On Saturday, the Human Rights Campaign—the country’s most influential LGBTQ advocacy organization—officially withdrew its endorsement of Republican Sen. Mark Kirk of Illinois. During a Thursday night debate, Kirk had mocked his opponent, Rep. Tammy Duckworth, for noting that “my family has served this nation in uniform going back to the Revolution. I’m a Daughter of the American Revolution.” Kirk responded to this statement with a racist quip, telling Duckworth: “I had forgotten that your parents came all the way from Thailand to serve George Washington.” In fact, Duckworth’s family has served in uniform since the Revolution, a fact that Kirk appeared to reject because her mother is a Thai immigrant of Chinese heritage.
In an open letter, HRC President Chad Griffin wrote that this comment required the organization to take the “unprecedented step” of un-endorsing Kirk and endorsing Duckworth instead. Griffin’s letter marks a complete reversal of the organization’s position on Friday, when the HRC insisted that it would stand by Kirk in spite of his racist jibe. Griffin’s letter explained:
Leadership is about more than the legislation one sponsors and the votes one casts. On Thursday night, Senator Kirk’s comments about his opponent’s heritage were deeply offensive and racist. His attempt to use Congresswoman Tammy Duckworth’s race as a means to undermine her family’s American heritage and patriotism is beyond reprehensible. Yesterday, Senator Kirk tweeted an apology that failed to adequately address the real harm and magnitude of his words. So today, following a vote by our board’s committee, the Human Rights Campaign withdrew our support of Senator Kirk.

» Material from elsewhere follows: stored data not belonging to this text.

(* ===== verification/TestClient.v ===== *)
(** * [tests/test_server.cpp]: the HTTP client of the end-to-end tests

    The tests drive a server with raw bytes and read its answers with a
    small client of their own, [Client::read_response], which follows
    whichever framing the server chose.  It is an independent reader of what
    [http/response.cpp] and the connection write.  Definitions only; the
    theorems are in [TestClientFacts] and [TestClientTheorems].  The loops that wait for
    the peer take fuel; [None] is running out of it. *)

From S2P Require Import Prelude Headers RequestParser Numbers Main.

Open Scope Z_scope.

(** ** System calls

    The socket of the client is blocking and [recv] gives up after five
    seconds, which is one of the errors [POther]. *)
Inductive peer_error : Set := PIntr | PReset | POther.

Class PeerKernel (K : Type) := {
  p_recv : K -> Z -> Z -> (bytes + peer_error) * K;
  p_send : K -> Z -> bytes -> (Z + peer_error) * K }.

(** ** Numbers of the C++ library *)

Fixpoint span_hex (s : bytes) : bytes * bytes :=
  match s with
  | c :: s' => if is_hex c then let '(d, r) := span_hex s' in (c :: d, r) else ([], s)
  | [] => ([], [])
  end.

(** The optional [0x] of base 16, when a digit follows it. *)
Definition skip_0x (s : bytes) : bytes :=
  match s with
  | a :: b :: c :: s' => if Ascii.eqb a "0" && (Ascii.eqb b "x" || Ascii.eqb b "X") && is_hex c then c :: s' else s
  | _ => s
  end.

(** [std::stoul(s, nullptr, 16)]; [None] is an exception ([invalid_argument] or [out_of_range]). *)
Definition stoul16 (s : bytes) : option Z :=
  let '(neg, t) := skip_sign (skip_space s) in
  match (span_hex (skip_0x t)).1 with
  | [] => None
  | ds => let v := hex_num 0 ds in if v <? 2 ^ 64 then Some (if neg then u64 (- v) else v) else None
  end.

(** [std::stoul(s)]. *)
Definition stoul (s : bytes) : option Z :=
  let r := strtoul s in
  if (length (sr_end r) =? length s)%nat || sr_errno r then None else Some (sr_value r).

(** [std::stoi(s)]. *)
Definition stoi (s : bytes) : option Z :=
  let '(neg, t) := skip_sign (skip_space s) in
  match (span_digits t).1 with
  | [] => None
  | ds => let v := if neg then - dec_value 0 ds else dec_value 0 ds in
          if (- 2 ^ 31 <=? v) && (v <? 2 ^ 31) then Some v else None
  end.

(** ** Data *)

Record HttpResponse := mkHttp {
  r_status : Z; r_headers : Headers; r_body : bytes; r_trailers : Headers }.

Record Client := mkClient { cl_fd : Z; cl_buf : bytes }.

Definition set_buf (b : bytes) (c : Client) : Client := mkClient (cl_fd c) b.

(** How a member function ends: a value, [std::nullopt] (or [return false]), an exception. *)
Inductive reply (A : Type) := Value (a : A) | Nullopt | Threw.
Arguments Value {A} a.
Arguments Nullopt {A}.
Arguments Threw {A}.

Section Client.
Context {K : Type} `{PeerKernel K}.

Definition Reader (A : Type) : Type := Client -> K -> option (reply A * Client * K).

Definition give {A} (a : A) : Reader A := fun c k => Some (Value a, c, k).
Definition chain {A A2} (m : Reader A) (f : A -> Reader A2) : Reader A2 := fun c k =>
  match m c k with
  | Some (Value a, c, k) => f a c k
  | Some (Nullopt, c, k) => Some (Nullopt, c, k)
  | Some (Threw, c, k) => Some (Threw, c, k)
  | None => None
  end.
Definition refuse {A} : Reader A := fun c k => Some (Nullopt, c, k).
(** The value of a conversion, or its exception. *)
Definition convert (v : option Z) : Reader Z := fun c k =>
  match v with Some n => Some (Value n, c, k) | None => Some (Threw, c, k) end.
End Client.

Declare Scope reader_scope.
Delimit Scope reader_scope with reader.
Notation "'let*' x := m 'in' f" := (chain m (fun x => f))
  (at level 200, x pattern, m at level 100, f at level 200) : reader_scope.
Open Scope reader_scope.

Section Operations.
Context {K : Type} `{PeerKernel K}.

(** ** Input *)

Definition kTmp : Z := 64 * 1024.

Fixpoint fill (fuel : nat) (c : Client) (k : K) : option (bool * Client * K) :=
  match fuel with
  | O => None
  | S f =>
      match p_recv k (cl_fd c) kTmp with
      | (inl (b :: bs), k) => Some (true, set_buf (cl_buf c ++ b :: bs) c, k)
      | (inl [], k) => Some (false, c, k)
      | (inr PIntr, k) => fill f c k
      | (inr _, k) => Some (false, c, k)
      end
  end.

Fixpoint read_line (fuel : nat) : Reader (K := K) bytes := fun c k =>
  match find_sub kCRLF (cl_buf c) with
  | Some p => Some (Value (take p (cl_buf c)), set_buf (drop (p + 2) (cl_buf c)) c, k)
  | None =>
      match fuel with
      | O => None
      | S f =>
          match fill fuel c k with
          | None => None
          | Some (false, c, k) => Some (Nullopt, c, k)
          | Some (true, c, k) => read_line f c k
          end
      end
  end.

(** The bytes [read_exact] appends to [out]. *)
Fixpoint read_exact (fuel : nat) (n : Z) : Reader (K := K) bytes := fun c k =>
  if zlen (cl_buf c) <? n then
    match fuel with
    | O => None
    | S f =>
        match fill fuel c k with
        | None => None
        | Some (false, c, k) => Some (Nullopt, c, k)
        | Some (true, c, k) => read_exact f n c k
        end
    end
  else Some (Value (take (Z.to_nat n) (cl_buf c)), set_buf (drop (Z.to_nat n) (cl_buf c)) c, k).

(** [while (fill()) {}], then [r.body = std::move(buf_); buf_.clear();]. *)
Fixpoint read_to_end (fuel : nat) : Reader (K := K) bytes := fun c k =>
  match fuel with
  | O => None
  | S f =>
      match fill fuel c k with
      | None => None
      | Some (false, c, k) => Some (Value (cl_buf c), set_buf [] c, k)
      | Some (true, c, k) => read_to_end f c k
      end
  end.

(** ** One response *)

(** The lines of the head; a line without a colon is refused. *)
Fixpoint header_loop (lines fuel : nat) (h : Headers) : Reader (K := K) Headers :=
  match lines with
  | O => fun _ _ => None
  | S n =>
      let* line := read_line fuel in
      match line with
      | [] => give h
      | _ =>
          match find_char ":" line with
          | None => refuse
          | Some colon => header_loop n fuel (add h (take colon line) (trim_ows (drop (colon + 1) line)))
          end
      end
  end.

(** The trailer section; [npos + 1] is 0. *)
Fixpoint trailer_loop (lines fuel : nat) (h : Headers) : Reader (K := K) Headers :=
  match lines with
  | O => fun _ _ => None
  | S n =>
      let* line := read_line fuel in
      match line with
      | [] => give h
      | _ =>
          let value := match find_char ":" line with Some colon => drop (colon + 1) line | None => line end in
          trailer_loop n fuel (add h (substr0 line (find_char ":" line)) (trim_ows value))
      end
  end.

Fixpoint chunk_loop (chunks fuel : nat) (body : bytes) : Reader (K := K) bytes :=
  match chunks with
  | O => fun _ _ => None
  | S n =>
      let* line := read_line fuel in
      let* size := convert (stoul16 line) in
      if size =? 0 then give body
      else
        let* data := read_exact fuel size in
        let* crlf := read_exact fuel 2 in
        if bytes_eqb crlf kCRLF then chunk_loop n fuel (body ++ data) else refuse
  end.

Definition read_response (fuel : nat) (head_request : bool) : Reader (K := K) HttpResponse :=
  let* line := read_line fuel in
  if negb (bytes_eqb (take 9 line) (B "HTTP/1.1 ")) || (length line <? 12)%nat then refuse
  else
    let* st := convert (stoi (take 3 (drop 9 line))) in
    let* h := header_loop fuel fuel [] in
    if head_request || (Z.quot st 100 =? 1) || (st =? 204) || (st =? 304) then give (mkHttp st h [] [])
    else if has_token h (B "Transfer-Encoding") (B "chunked") then
      let* body := chunk_loop fuel fuel [] in
      let* t := trailer_loop fuel fuel [] in
      give (mkHttp st h body t)
    else
      match get h (B "Content-Length") with
      | Some cl =>
          let* n := convert (stoul cl) in
          let* body := read_exact fuel n in
          give (mkHttp st h body [])
      | None => let* body := read_to_end fuel in give (mkHttp st h body [])
      end.

(** One call per request of a test, each with its [head_request]. *)
Fixpoint read_responses (fuel : nat) (heads : list bool) : Reader (K := K) (list HttpResponse) :=
  match heads with
  | [] => give []
  | h :: hs =>
      let* r := read_response fuel h in
      let* rs := read_responses fuel hs in
      give (r :: rs)
  end.

(** ** The rest of the interface *)

Fixpoint closed_by_peer_loop (fuel : nat) (c : Client) (k : K) : option (bool * Client * K) :=
  match fuel with
  | O => None
  | S f =>
      match p_recv k (cl_fd c) 1 with
      | (inl [], k) => Some (true, c, k)
      | (inl (b :: _), k) => Some (false, set_buf (cl_buf c ++ [b]) c, k)
      | (inr PIntr, k) => closed_by_peer_loop f c k
      | (inr PReset, k) => Some (true, c, k)
      | (inr POther, k) => Some (false, c, k)
      end
  end.

Definition closed_by_peer (fuel : nat) (c : Client) (k : K) : option (bool * Client * K) :=
  match cl_buf c with
  | [] => closed_by_peer_loop fuel c k
  | _ => Some (false, c, k)
  end.

Fixpoint client_send (fuel : nat) (s : bytes) (c : Client) (k : K) : option (bool * K) :=
  match s with
  | [] => Some (true, k)
  | _ =>
      match fuel with
      | O => None
      | S f =>
          match p_send k (cl_fd c) s with
          | (inr PIntr, k) => client_send f s c k
          | (inr _, k) => Some (false, k)
          | (inl n, k) => if n <=? 0 then Some (false, k) else client_send f (drop (Z.to_nat n) s) c k
          end
      end
  end.

End Operations.

(** [get(path, extra)]. *)
Definition get_text (path extra : bytes) : bytes :=
  B "GET " ++ path ++ B " HTTP/1.1" ++ kCRLF ++ B "Host: test" ++ kCRLF ++ extra ++ kCRLF.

Attacking someone because of her race and ethnicity is inexcusable for anyone, but especially for a sitting U.S. Senator. The diversity of our movement is our greatest strength, and Senator Kirk’s remarks were an affront to our most fundamental values. We have therefore voted to endorse Congresswoman Tammy Duckworth, who has been a strong LGBTQ ally in the House of Representatives, and HRC will contribute the maximum amount to her campaign. We look forward to working with her in the Senate to secure full federal equality for all LGBTQ Americans.
I am happy to hear that after considerable deliberation, the HRC concluded that a politician who would deride his opponent on account of her race should not be elected to the U.S. Senate. I am still puzzled, however, by the fact that this decision took a full day-and-a-half and that, in the meantime, the HRC publicly maintained its endorsement of Kirk. An advocacy group that purports to support equality for all should not have to puzzle extensively over the question of whether a cruel, outwardly racist comment disqualifies a politician from elective office—especially when his opponent has a superior record on LGBTQ equality.
The HRC may deserve a bit of credit for eventually making the right decision. But it cannot claim to have taken the moral high ground in this fracas. At the very least, the organization has now made it clear that racism is not an instantly disqualifying characteristic in an otherwise pro-LGBTQ politician. That, to my mind, remains unacceptable. A civil rights group that does not demand tolerance and respect for all people does not deserve to call itself a civil rights group in the first place.